Many studies have investigated the relationship between structure and function in glaucoma with the goal of improving glaucoma diagnosis and detection of glaucoma progression (38). Most of the previous studies made assumptions about the linearity of the structure-function relationship (39, 40), or other mathematical structure-function models (41). However, structural damage frequently correlates poorly with functional defects (42, 43). Artificial intelligence models, however, make no such structure-function assumptions and rather learn the relationships based on input structure and function data simultaneously. As such, these models may enhance glaucoma monitoring based on multi-modal data. When we compared the AUC of the models, the hybrid model (AI model based on combined modalities), however, performed better than models based on fundus photographs or visual fields using in independent validation subsets [p = 0.05; DeLong et al. (35) method]. The AUC of the hybrid model was also higher than the AUC of the AI model based on visual fields only. The difference was statistically significant for two of the datasets (Table 3, p < 0.01).

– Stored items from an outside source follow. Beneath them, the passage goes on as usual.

(** The history after one more sample, against the same pulses. *)
Lemma history_sampled w d h t masked d' :
  irq_ok w d h → _last_cpu_tick d < t → pulses d' = pulses d → _last_cpu_tick d' = t →
  ∀ t' m v', (t', m, v') ∈ h ++ [(t, masked, level_at (slot d) t)] →
    t' ≤ _last_cpu_tick d' ∧ (v' = 0 ∨ v' = 1) ∧ (v' = 1 ↔ ∃ p, p ∈ pulses d' ∧ inside t' p).
Proof.
  intros Hok Ht -> -> t' m v' [Hin|Hin]%elem_of_app.
  - destruct (iq_history _ _ _ Hok _ _ _ Hin) as (? & ? & ?). split_and!; [lia|done|done].
  - apply list_elem_of_singleton in Hin as [= -> -> ->].
    destruct (slot_level _ _ _ _ Hok Ht). split_and!; [lia|done|done].
Qed.

Lemma expired_sampled w d h x id e :
  irq_ok w d h → expired true id e ∈ events d →
  ∃ p, p ∈ pulses d ∧ id = Some (p_source p) ∧ e = p_end p ∧ seen_masked (h ++ [x]) p.
Proof.
  intros Hok Hin. destruct (iq_expired _ _ _ Hok _ _ Hin) as (p & ? & ? & ? & Hp). exists p.
  split_and!; try done. intros t' Ht'. apply elem_of_app. left. by apply Hp.
Qed.

(** A pulse whose ticks are all in the past, after this sample, expires. *)
Lemma sampled_expires w d h t masked s1 s e id l b :
  irq_ok w d h → _last_cpu_tick d < t → s ≤ t → e ≤ t → pulses d = l ++ [mkPulse id s e] →
  (b = true → ∀ t', s ≤ t' < e → (t', Some true, 1) ∈ h) →
  irq_ok w (set_last_cpu_tick t
      (set_slot (mkSlot None None None (_all_masked s1) (_masked_tick_count s1))
         (emit (expired b (Some id) e) (set_slot s1 d))))
    (h ++ [(t, masked, level_at (slot d) t)]).
Proof.
  intros Hok Ht Hst Hle Hp Hb. set (d' := set_last_cpu_tick _ _).
  assert (Hp' : pulses d' = pulses d).
  { etrans; [exact (pulses_emit (expired b (Some id) e) (set_slot s1 d))|]. by rewrite app_nil_r. }
  split; rewrite ?Hp'; cbn; try apply Hok.
  - apply Forall_forall. intros p Hin. pose proof (pulses_before _ _ _ _ _ _ _ _ Hok Hp Hin). lia.
  - intros t' m v' Hin. rewrite <- Hp'. by apply (history_sampled w d h t masked d' Hok Ht Hp' eq_refl t' m).
  - intros id' e'. rewrite elem_of_app, list_elem_of_singleton.
    intros [Hin|[= Hb' -> ->]]; [by eapply expired_sampled|].
    exists (mkPulse id s e). split_and!; try done.
    { rewrite Hp. apply elem_of_app. right. by left. }
    intros t' Hin. unfold inside in Hin. cbn in Hin. apply elem_of_app. left. by apply Hb.
Qed.

Lemma sampled_ok w d h t masked :
  irq_ok w d h → _last_cpu_tick d < t →
  irq_ok w (sampled t masked d) (h ++ [(t, masked, level_at (slot d) t)]).
Proof.
  intros Hok Ht. unfold sampled. set (v := level_at (slot d) t). set (s1 := note_mask _ _ _ _ _).
  destruct (note_mask_slot t (_last_cpu_tick d) v masked (slot d)) as [Hs1 Hid]. fold s1 in Hs1, Hid.
  pose proof (iq_slot _ _ _ Hok) as Hslot. unfold expiry. rewrite Hs1.
  destruct (_pulse (slot d)) as [[s e]|] eqn:Hpulse.
  - destruct Hslot as (Hs & He & id & l & Hp & Hact & Hmask).
    assert (Hall : _all_masked s1 = true → t = _last_cpu_tick d + 1 ∧ (v = 0 ∨ masked = Some true) ∧
      ∀ t', s ≤ t' ≤ _last_cpu_tick d → (t', Some true, 1) ∈ h).
    { intros Ha. apply note_mask_all in Ha as (Ha & ? & ?); [|unfold occupied; by rewrite Hpulse].
      split_and!; [done|done|by apply Hmask]. }
    destruct (Z.leb_spec e t) as [Hle|Hlt].
    + rewrite Hid, Hact. apply (sampled_expires w d h t masked s1 s e id l); [done|done|lia|done|done|].
      intros (Ha & _)%andb_true_iff t' Ht'. apply Hall in Ha as (-> & _ & Hseen). apply Hseen. lia.
    + split; cbn; try apply Hok.
      * rewrite Hs1. split_and!; [lia|lia|]. exists id, l. rewrite Hid. split_and!; [done|done|].
        intros Ha t' Ht'. apply Hall in Ha as (-> & Hmk & Hseen). apply elem_of_app.
        destruct (decide (t' = _last_cpu_tick d + 1)) as [->|]; [|left; apply Hseen; lia].
        right. apply list_elem_of_singleton. assert (v = 1) as ->.
        { apply (slot_level _ _ _ _ Hok Ht). exists (mkPulse id s e).
          split; [rewrite Hp; apply elem_of_app; right; by left|]. unfold inside. cbn. lia. }
        destruct Hmk as [Hmk|Hmk]; [done|by rewrite Hmk].
      * exact (history_sampled w d h t masked (set_last_cpu_tick t (set_slot s1 d)) Hok Ht eq_refl eq_refl).
      * intros id' e'. by apply (expired_sampled w).
  - split; cbn; try apply Hok.
    + rewrite Hs1. eapply Forall_impl; [exact Hslot|]. cbn. lia.
    + exact (history_sampled w d h t masked (set_last_cpu_tick t (set_slot s1 d)) Hok Ht eq_refl eq_refl).
    + intros id e. by apply (expired_sampled w).
Qed.
(** The last two assignments of [observe]. *)
Definition remember_pins (sck csb : Z) (s : SpiPeer) : SpiPeer :=
  mkSpi (_payload s) (_payload_index s) sck csb (_miso s) (_rx_byte s)
    (_bit_index s) (_current_frame s) (_completed_frames s) (sample_count s)
    (incomplete_frame_count s).

(** A selection begins. *)
Definition select (s : SpiPeer) : SpiPeer :=
  mkSpi (_payload s) (_payload_index s) (_last_sck s) (_last_csb s)
    (payload_bit (_payload s) (_payload_index s) 0) 0 0 [] (_completed_frames s)
    (sample_count s) (incomplete_frame_count s).

(** A selection ends. *)
Definition deselect (s : SpiPeer) : SpiPeer :=
  mkSpi (_payload s) (_payload_index s) (_last_sck s) (_last_csb s) 0 0 0 []
    (if bool_decide (_current_frame s = []) then _completed_frames s
     else _completed_frames s ++ [_current_frame s])
    (sample_count s)
    (if _bit_index s =? 0 then incomplete_frame_count s else incomplete_frame_count s + 1).

(** A rising clock edge samples [mosi]. *)
Definition sample (mosi : Z) (s : SpiPeer) : SpiPeer :=
  let rx := (_rx_byte s ≪ 1) ||| mosi in
  let bit := _bit_index s + 1 in
  if bit =? 8 then
    mkSpi (_payload s) (_payload_index s + 1) (_last_sck s) (_last_csb s) (_miso s) 0 0
      (_current_frame s ++ [rx]) (_completed_frames s) (sample_count s + 1)
      (incomplete_frame_count s)
  else
    mkSpi (_payload s) (_payload_index s) (_last_sck s) (_last_csb s) (_miso s) rx bit
      (_current_frame s) (_completed_frames s) (sample_count s + 1) (incomplete_frame_count s).

(** A falling clock edge presents the next bit. *)
Definition present (s : SpiPeer) : SpiPeer :=
  mkSpi (_payload s) (_payload_index s) (_last_sck s) (_last_csb s) (_payload_bit s) (_rx_byte s)
    (_bit_index s) (_current_frame s) (_completed_frames s) (sample_count s)
    (incomplete_frame_count s).

(** [observe] *)
Definition observe (sck csb mosi : Z) : M SpiPeer () := λ s,
  (check (negb (in_list sck [0; 1]) || negb (in_list csb [0; 1]) || negb (in_list mosi [0; 1]))
     (ValueError "SPI pins must be binary") ;;
   let was_selected := _last_csb s =? 0 in
   let selected := csb =? 0 in
   (if selected && negb was_selected then modify select
    else if was_selected && negb selected then modify deselect
    else if selected then
      if (_last_sck s =? 0) && negb (sck =? 0) then modify (sample mosi)
      else if negb (_last_sck s =? 0) && (sck =? 0) then modify present
      else mret ()
    else mret ()) ;;
   modify (remember_pins sck csb)) s.

(** ** A whole transfer *)

(** The bits of a byte, most significant first. *)
Definition msb_bits (b : Z) : list Z := (λ i, (b ≫ (7 - i)) &&& 1) <$> seqZ 0 8.

(** One clock cycle with [mosi] on the line; the value the host samples. *)
Definition cycle (mosi : Z) (s : SpiPeer) : SpiPeer * Z :=
  ((observe 0 0 mosi (observe 1 0 mosi s).2).2, _miso s).

Fixpoint cycles (l : list Z) (s : SpiPeer) : SpiPeer * list Z :=
  match l with
  | [] => (s, [])
  | m :: l =>
      let '(s1, seen) := cycle m s in
      let '(s2, rest) := cycles l s1 in
      (s2, seen :: rest)
  end.

(** Select, clock every bit of the bytes, deselect. *)
Definition transfer (bytes : list Z) (s : SpiPeer) : SpiPeer * list Z :=
  let '(s1, seen) := cycles (bytes ≫= msb_bits) (observe 0 0 0 s).2 in
  ((observe 0 1 0 s1).2, seen).

(** The byte the peer shifts out at a payload position: zero past the end. *)
Definition payload_at (s : SpiPeer) (index : Z) : Z :=
  if Z.of_nat (length (_payload s)) <=? index then 0 else nth (Z.to_nat index) (_payload s) 0.

Lemma payload_bit_at s index bit : payload_bit (_payload s) index bit = (payload_at s index ≫ (7 - bit)) &&& 1.
Proof. unfold payload_bit, payload_at. case_match; [|done]. by rewrite Z.shiftr_0_l. Qed.

Definition is_bit (m : Z) : Prop := m = 0 ∨ m = 1.
Lemma bit_in_list m : is_bit m → in_list m [0; 1] = true.
Proof. by intros [->| ->]. Qed.
Lemma land_1_bit x : is_bit (x &&& 1).
Proof.
  unfold is_bit. change (x &&& 1) with (x &&& Z.ones 1). rewrite !Z.land_ones by lia.
  pose proof (Z.mod_pos_bound x 2). change (2 ^ 1) with 2. lia.
Qed.

(** The peer in the middle of a frame, the clock low. *)
Definition ready (payload : list Z) (index bit rx : Z) (frame : list Z) (frames : list (list Z))
    (samples incomplete : Z) : SpiPeer :=
  mkSpi payload index 0 0 (payload_bit payload index bit) rx bit frame frames samples incomplete.

Lemma cycle_ready payload index bit rx frame frames samples inc m :
  is_bit m → 0 ≤ bit < 8 →
  cycle m (ready payload index bit rx frame frames samples inc) =
  (if bit =? 7 then ready payload (index + 1) 0 0 (frame ++ [(rx ≪ 1) ||| m]) frames (samples + 1) inc
   else ready payload index (bit + 1) ((rx ≪ 1) ||| m) frame frames (samples + 1) inc,
   payload_bit payload index bit).
Proof.
  intros Hm Hb. unfold cycle, observe, check, reads, modify, mbind, M_bind.
  rewrite (bit_in_list m Hm). cbn. unfold sample. cbn.
  destruct (Z.eqb_spec bit 7) as [->|]; cbn; [done|]. by replace (bit + 1 =? 8) with false by lia.
Qed.

(** The eight sampled bits of a byte give the byte back. *)
Lemma rx_of_bits b : is_byte b → foldl (λ rx m, (rx ≪ 1) ||| m) 0 (msb_bits b) = b.
Proof.
  intros Hb. assert (Hall : Forall (λ b, foldl (λ rx m, (rx ≪ 1) ||| m) 0 (msb_bits b) = b) (seqZ 0 256)).
  { apply (bool_decide_unpack _). vm_compute. exact I. }
  rewrite Forall_forall in Hall. apply Hall, elem_of_seqZ. unfold is_byte in Hb. lia.
Qed.

Lemma cycle_byte payload index b frame frames samples inc :
  is_byte b →
  cycles (msb_bits b) (ready payload index 0 0 frame frames samples inc) =
  (ready payload (index + 1) 0 0 (frame ++ [b]) frames (samples + 8) inc,
   (λ i, payload_bit payload index i) <$> seqZ 0 8).
Proof.
  intros Hb. pose proof (rx_of_bits b Hb) as Hrx. revert Hrx. unfold msb_bits.
  change (seqZ 0 8) with [0; 1; 2; 3; 4; 5; 6; 7]. cbn [fmap list_fmap foldl cycles]. intros Hrx.
  do 8 (rewrite cycle_ready by (lia || apply land_1_bit); cbn [Z.eqb Pos.eqb];
    change (0 + 1) with 1; change (1 + 1) with 2; change (2 + 1) with 3; change (3 + 1) with 4;
    change (4 + 1) with 5; change (5 + 1) with 6; change (6 + 1) with 7).
  by rewrite Hrx, <- !Z.add_assoc.
Qed.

The average diagnostic AUC of the hybrid model based on the development dataset was 0.94 (95% confidence interval; CI: 0.91–0.96). To assure this AUC is not biased toward sample selection in training phase, we generated five different subsets by randomly selecting 80, and 20% of the development dataset for training and testing the hybrid model. We then compared the AUC of each model with the initial AUC and observed that the differences were not statistically significant (p > 0.4). Moreover, the MD distribution of the correctly and incorrectly classified eyes (Supplementary Figure 1) were similar for all AI models reflecting there was no bias. The diagnostic AUC of the hybrid model based on the independent validation dataset was 0.98 (95% CI: 0.98–0.99). This reflects a great degree of generalizability of the proposed hybrid model using unseen data from independent studies. However, the AUC of the hybrid model was greater (although not statistically different) than the model on development dataset which is not frequently observed. To explain this, we evaluated the glaucoma severity of the eyes in development and validation datasets. We observed that eyes with glaucoma in the independent validation dataset had a worse MD compared to glaucoma eyes in the development dataset (see Figure 2). As such, it was easier for the hybrid model to identify eyes at later stages of glaucoma compared to eyes in the development dataset.
The AUC of the hybrid AI models for glaucoma diagnosis using combined modalities based on the discovery dataset, independent validation dataset, and an early glaucoma subset were consistently higher than the AUC of the models based on a single modality (Figure 3 and Supplementary Figures 2, 3). To investigate the robustness of the AI model in dealing with more challenging datasets, we generated a new subset of normal eyes and eyes with glaucoma in which their MD was between –1 and –4 dB (considerable overlap between the severity level of normal eyes and eyes with glaucoma). The AUC of the hybrid AI model for glaucoma diagnosis was 0.92 while the AUC of the AI models based on fundus photographs and visual fields were 0.89 and 0.74, respectively. These finding suggests that the hybrid model utilizes the information from both modalities to make diagnosis and is robust in dealing with challenging datasets.
To further investigate the impact of glaucoma severity level on the performance of the three models, we further divided the eyes in the independent validation datasets to two severity levels: MD ≥−6 dB and MD < –6 dB, corresponding to mild-early and moderate-advanced stages of glaucoma, respectively. We then computed the AUC of the models based on eyes in these two groups. While the AUCs of the model based on fundus images, visual fields, and combined modalities for detecting eyes at the moderate-advanced stages of glaucoma were all 0.99 (0.97, 1.0), 1.0 (0.99, 1.0), and 1.0 (0.99, 1.0), the AUCs of the models based on fundus images, visual fields, and combined modalities for detecting eyes at the mild-early stages of glaucoma were 0.92 (0.90–0.94), 0.97 (0.95–0.99), and 0.98 (0.95–1.0), respectively. Higher AUC of the model in detecting eyes at the later stages of glaucoma compared to eyes at the earlier stages of glaucoma further validates the robustness and clinical relevance of the proposed model.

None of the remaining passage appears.